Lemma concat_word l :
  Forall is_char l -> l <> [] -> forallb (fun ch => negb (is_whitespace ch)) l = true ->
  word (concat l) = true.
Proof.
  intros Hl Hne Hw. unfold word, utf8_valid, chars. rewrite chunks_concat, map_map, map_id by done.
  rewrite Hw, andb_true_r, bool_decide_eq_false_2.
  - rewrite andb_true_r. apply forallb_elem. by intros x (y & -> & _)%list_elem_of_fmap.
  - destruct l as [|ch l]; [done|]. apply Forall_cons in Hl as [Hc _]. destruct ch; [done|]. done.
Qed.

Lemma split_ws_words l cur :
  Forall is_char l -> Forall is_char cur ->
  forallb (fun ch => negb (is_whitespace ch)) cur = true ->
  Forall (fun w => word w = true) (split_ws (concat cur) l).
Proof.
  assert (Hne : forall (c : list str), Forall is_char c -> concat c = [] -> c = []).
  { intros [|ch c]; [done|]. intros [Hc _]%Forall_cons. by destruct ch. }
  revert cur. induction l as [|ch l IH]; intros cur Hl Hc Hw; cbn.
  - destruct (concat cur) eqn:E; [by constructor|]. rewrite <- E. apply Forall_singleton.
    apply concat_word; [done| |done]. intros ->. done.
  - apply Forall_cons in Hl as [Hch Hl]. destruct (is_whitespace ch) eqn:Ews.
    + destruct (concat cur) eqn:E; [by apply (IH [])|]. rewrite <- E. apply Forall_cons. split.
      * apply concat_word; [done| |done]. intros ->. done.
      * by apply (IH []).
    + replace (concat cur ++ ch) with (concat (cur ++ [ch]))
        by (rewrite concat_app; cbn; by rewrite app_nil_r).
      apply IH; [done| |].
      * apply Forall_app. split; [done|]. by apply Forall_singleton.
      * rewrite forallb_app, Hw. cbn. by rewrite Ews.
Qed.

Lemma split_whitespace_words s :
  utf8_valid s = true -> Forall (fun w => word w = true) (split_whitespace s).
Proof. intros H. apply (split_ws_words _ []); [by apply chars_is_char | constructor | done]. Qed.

************

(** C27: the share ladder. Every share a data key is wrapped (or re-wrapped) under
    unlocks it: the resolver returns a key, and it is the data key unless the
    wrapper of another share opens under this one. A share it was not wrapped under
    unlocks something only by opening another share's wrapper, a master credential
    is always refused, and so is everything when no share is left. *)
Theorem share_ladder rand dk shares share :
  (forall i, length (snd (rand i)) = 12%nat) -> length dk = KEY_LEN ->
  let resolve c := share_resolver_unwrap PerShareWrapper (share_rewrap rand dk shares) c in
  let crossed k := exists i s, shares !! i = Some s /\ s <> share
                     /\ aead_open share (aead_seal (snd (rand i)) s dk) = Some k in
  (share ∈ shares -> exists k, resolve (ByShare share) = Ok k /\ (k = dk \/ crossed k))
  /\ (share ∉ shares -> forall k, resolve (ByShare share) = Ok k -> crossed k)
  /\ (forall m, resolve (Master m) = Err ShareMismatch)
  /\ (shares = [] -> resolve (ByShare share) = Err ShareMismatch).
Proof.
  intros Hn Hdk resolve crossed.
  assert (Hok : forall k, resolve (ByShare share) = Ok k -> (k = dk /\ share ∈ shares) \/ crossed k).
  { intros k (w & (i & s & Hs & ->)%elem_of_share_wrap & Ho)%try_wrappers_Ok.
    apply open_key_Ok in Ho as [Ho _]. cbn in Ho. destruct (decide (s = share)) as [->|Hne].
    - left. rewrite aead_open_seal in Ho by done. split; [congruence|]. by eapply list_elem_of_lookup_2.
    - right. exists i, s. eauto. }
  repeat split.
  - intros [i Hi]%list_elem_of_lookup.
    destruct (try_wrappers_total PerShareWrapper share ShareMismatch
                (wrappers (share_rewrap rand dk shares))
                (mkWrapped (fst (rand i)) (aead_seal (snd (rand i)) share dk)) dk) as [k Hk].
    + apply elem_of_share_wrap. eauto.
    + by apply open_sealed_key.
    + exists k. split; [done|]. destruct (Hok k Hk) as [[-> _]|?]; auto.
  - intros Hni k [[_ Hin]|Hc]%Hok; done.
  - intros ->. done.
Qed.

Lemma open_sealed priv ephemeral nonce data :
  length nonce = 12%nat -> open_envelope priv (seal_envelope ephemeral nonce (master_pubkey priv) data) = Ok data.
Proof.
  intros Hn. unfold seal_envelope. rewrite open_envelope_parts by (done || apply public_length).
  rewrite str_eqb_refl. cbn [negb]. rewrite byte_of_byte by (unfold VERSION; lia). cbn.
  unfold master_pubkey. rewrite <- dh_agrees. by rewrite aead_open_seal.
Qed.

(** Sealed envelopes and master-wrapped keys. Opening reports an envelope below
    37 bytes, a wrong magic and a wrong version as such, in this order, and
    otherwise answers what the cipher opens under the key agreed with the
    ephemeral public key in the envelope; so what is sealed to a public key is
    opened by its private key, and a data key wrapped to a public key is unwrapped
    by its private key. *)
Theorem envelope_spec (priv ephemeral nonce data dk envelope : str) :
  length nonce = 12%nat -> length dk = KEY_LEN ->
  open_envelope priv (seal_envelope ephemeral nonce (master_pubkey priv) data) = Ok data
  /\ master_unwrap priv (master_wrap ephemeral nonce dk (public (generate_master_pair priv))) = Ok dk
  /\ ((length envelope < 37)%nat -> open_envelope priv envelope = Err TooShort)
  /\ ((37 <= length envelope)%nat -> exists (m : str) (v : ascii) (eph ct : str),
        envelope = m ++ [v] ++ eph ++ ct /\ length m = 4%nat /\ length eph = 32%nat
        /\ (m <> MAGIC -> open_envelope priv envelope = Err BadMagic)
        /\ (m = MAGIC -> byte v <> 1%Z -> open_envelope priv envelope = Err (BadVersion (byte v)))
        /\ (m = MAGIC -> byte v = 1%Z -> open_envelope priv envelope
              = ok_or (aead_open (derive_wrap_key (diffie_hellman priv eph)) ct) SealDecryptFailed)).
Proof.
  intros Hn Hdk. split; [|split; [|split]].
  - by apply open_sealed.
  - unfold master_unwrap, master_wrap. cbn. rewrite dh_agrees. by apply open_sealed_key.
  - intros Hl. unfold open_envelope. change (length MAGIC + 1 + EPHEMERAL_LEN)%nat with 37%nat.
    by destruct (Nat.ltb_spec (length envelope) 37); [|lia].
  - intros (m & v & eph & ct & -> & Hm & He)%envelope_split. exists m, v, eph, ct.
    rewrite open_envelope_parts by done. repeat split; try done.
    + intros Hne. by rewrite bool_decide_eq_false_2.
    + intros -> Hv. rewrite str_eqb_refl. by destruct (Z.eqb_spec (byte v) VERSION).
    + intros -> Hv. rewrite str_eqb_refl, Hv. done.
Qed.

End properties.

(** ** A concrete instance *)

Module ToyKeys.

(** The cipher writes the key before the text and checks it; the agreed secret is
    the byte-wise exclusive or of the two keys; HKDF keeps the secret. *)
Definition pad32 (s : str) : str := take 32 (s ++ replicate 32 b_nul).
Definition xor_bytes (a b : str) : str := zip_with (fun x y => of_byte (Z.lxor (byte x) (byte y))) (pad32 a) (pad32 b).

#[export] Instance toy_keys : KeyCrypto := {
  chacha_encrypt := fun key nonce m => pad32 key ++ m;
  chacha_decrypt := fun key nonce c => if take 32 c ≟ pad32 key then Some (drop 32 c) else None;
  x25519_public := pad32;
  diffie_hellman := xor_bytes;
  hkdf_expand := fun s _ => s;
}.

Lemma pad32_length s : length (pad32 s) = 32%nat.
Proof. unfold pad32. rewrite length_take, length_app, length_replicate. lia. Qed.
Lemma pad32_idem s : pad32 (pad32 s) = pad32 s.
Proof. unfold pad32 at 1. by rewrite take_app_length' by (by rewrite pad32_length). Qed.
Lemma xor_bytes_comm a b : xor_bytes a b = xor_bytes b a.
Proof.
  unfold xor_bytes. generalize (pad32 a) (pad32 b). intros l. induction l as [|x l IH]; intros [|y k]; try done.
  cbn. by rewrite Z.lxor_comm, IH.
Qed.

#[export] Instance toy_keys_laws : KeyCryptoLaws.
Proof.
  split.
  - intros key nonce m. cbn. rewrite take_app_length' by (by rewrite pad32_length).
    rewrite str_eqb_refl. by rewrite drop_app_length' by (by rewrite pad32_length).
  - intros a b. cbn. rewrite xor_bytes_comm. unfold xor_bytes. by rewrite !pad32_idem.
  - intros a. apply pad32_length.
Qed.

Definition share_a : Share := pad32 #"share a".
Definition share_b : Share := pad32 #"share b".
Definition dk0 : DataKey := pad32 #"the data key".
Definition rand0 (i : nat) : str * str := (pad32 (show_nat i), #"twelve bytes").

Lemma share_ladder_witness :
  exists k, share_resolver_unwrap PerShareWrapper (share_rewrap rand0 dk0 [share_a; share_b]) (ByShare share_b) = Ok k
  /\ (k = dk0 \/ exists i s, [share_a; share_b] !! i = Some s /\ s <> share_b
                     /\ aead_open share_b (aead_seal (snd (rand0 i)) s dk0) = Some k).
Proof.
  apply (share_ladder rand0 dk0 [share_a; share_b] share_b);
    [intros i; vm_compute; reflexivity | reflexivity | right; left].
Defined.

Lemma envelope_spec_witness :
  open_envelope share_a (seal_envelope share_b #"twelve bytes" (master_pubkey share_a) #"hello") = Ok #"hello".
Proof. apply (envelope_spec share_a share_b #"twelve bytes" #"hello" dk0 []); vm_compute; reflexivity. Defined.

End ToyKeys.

************

→ **Required action**:
The task calls for every line of the material that contains the string "Defined".

→ **Output**:
Defined.
Proof. apply (envelope_spec share_a share_b #"twelve bytes" #"hello" dk0 []); vm_compute; reflexivity. Defined.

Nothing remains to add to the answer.